(Directions for this task) Somewhere below are a line with "(** *** Paging, run *)" and a later line with "(method url_path : string) (data". Output exactly those lines and all lines between them.

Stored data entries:
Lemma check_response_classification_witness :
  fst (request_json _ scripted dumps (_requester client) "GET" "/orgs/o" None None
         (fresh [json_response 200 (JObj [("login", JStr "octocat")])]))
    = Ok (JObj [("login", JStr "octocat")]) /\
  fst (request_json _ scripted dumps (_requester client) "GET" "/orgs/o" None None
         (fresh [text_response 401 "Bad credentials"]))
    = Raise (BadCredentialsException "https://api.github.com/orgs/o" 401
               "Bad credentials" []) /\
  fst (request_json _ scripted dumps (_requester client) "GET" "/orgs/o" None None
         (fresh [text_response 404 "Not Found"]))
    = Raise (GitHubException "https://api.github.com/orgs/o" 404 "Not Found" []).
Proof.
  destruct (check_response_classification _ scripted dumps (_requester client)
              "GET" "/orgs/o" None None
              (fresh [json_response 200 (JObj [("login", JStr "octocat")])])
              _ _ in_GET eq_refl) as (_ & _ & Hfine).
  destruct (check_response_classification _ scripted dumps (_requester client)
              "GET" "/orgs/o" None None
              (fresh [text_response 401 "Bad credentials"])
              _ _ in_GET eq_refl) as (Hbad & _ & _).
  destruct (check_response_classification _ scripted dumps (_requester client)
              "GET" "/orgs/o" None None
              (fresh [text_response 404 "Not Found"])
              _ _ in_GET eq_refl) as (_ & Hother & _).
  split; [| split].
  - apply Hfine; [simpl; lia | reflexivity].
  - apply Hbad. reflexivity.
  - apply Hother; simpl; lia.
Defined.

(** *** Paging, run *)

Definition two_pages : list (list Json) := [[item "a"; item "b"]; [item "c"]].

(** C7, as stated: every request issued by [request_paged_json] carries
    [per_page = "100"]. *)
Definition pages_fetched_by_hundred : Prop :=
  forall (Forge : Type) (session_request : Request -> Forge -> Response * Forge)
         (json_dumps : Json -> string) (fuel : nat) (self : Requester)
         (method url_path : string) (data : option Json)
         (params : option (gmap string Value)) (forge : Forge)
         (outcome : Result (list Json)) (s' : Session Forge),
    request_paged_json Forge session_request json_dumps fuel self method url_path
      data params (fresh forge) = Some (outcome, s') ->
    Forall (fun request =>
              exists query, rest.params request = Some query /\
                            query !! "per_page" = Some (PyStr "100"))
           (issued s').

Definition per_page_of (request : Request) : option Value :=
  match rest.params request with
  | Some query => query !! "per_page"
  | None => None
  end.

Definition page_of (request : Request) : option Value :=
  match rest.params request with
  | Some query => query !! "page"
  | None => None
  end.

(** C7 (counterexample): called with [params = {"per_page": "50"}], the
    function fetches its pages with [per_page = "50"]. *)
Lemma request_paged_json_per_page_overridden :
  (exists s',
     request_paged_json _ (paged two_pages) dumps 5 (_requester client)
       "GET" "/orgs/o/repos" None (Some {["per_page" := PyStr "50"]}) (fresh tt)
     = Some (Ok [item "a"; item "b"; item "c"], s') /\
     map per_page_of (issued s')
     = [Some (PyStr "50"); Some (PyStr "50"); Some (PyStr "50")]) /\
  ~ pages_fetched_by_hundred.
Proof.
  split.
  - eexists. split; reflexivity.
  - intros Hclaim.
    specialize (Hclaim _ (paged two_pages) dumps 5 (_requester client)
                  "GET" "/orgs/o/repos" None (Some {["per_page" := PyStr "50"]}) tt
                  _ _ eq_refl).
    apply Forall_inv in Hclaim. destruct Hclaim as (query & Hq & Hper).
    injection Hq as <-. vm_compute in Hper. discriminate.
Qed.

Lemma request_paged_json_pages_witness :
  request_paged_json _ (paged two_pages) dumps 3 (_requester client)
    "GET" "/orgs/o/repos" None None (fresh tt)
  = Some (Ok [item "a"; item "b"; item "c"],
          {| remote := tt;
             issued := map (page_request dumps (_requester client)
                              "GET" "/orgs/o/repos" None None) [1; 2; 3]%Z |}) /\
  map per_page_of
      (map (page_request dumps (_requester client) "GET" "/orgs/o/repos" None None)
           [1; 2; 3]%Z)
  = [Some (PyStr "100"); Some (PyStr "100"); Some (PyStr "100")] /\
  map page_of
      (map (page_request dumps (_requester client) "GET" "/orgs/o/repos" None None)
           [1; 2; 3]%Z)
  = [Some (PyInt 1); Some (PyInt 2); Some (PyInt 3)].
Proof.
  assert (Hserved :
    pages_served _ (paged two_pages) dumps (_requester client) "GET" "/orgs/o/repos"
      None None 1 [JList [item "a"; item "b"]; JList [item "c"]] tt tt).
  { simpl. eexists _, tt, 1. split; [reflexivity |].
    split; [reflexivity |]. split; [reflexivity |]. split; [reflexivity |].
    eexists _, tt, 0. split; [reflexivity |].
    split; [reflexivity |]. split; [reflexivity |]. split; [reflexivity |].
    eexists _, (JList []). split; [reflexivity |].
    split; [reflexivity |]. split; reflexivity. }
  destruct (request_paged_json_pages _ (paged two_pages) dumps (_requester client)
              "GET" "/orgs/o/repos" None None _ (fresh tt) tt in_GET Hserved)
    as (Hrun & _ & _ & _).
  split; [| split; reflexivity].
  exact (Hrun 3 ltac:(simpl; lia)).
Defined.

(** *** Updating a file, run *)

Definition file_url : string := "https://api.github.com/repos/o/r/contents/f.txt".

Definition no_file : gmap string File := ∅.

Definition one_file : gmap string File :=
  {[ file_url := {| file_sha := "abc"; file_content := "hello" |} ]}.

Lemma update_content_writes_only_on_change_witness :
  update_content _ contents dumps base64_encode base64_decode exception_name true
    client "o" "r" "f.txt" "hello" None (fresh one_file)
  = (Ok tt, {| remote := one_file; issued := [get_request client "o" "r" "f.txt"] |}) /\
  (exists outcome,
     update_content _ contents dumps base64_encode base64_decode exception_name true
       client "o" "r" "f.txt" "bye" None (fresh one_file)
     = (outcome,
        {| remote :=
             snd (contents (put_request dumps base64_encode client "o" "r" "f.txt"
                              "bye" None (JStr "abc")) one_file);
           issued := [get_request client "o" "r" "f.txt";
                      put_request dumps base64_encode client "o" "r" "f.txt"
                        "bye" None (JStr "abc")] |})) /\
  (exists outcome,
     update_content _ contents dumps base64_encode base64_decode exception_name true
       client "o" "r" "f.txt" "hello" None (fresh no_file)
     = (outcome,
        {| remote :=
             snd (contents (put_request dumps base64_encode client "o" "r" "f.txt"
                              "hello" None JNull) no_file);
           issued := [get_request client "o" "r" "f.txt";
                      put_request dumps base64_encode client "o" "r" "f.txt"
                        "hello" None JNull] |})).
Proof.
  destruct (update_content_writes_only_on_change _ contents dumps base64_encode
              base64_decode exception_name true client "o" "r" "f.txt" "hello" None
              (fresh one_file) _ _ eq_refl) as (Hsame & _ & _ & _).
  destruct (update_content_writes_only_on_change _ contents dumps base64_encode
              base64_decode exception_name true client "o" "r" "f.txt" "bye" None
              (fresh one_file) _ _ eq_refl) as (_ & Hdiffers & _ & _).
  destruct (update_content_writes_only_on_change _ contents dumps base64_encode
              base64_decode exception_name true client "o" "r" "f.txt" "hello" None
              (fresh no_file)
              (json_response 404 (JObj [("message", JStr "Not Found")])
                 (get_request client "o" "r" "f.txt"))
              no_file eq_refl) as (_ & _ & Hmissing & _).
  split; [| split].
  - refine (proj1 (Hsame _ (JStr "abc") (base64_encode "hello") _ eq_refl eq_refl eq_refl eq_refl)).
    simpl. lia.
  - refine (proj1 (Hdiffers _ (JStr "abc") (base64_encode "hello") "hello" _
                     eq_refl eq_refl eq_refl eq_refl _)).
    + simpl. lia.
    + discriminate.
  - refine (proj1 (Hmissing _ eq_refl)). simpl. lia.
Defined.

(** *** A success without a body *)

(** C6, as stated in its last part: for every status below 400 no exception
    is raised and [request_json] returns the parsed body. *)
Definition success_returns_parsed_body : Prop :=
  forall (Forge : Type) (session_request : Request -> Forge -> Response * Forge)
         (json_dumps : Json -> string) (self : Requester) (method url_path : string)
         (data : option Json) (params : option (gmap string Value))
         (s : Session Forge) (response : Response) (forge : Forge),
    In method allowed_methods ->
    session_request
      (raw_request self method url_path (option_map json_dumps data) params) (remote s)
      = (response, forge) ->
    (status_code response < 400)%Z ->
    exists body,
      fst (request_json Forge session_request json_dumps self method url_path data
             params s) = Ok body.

(Response to the task)
(** *** Paging, run *)

Definition two_pages : list (list Json) := [[item "a"; item "b"]; [item "c"]].

(** C7, as stated: every request issued by [request_paged_json] carries
    [per_page = "100"]. *)
Definition pages_fetched_by_hundred : Prop :=
  forall (Forge : Type) (session_request : Request -> Forge -> Response * Forge)
         (json_dumps : Json -> string) (fuel : nat) (self : Requester)
         (method url_path : string) (data : option Json)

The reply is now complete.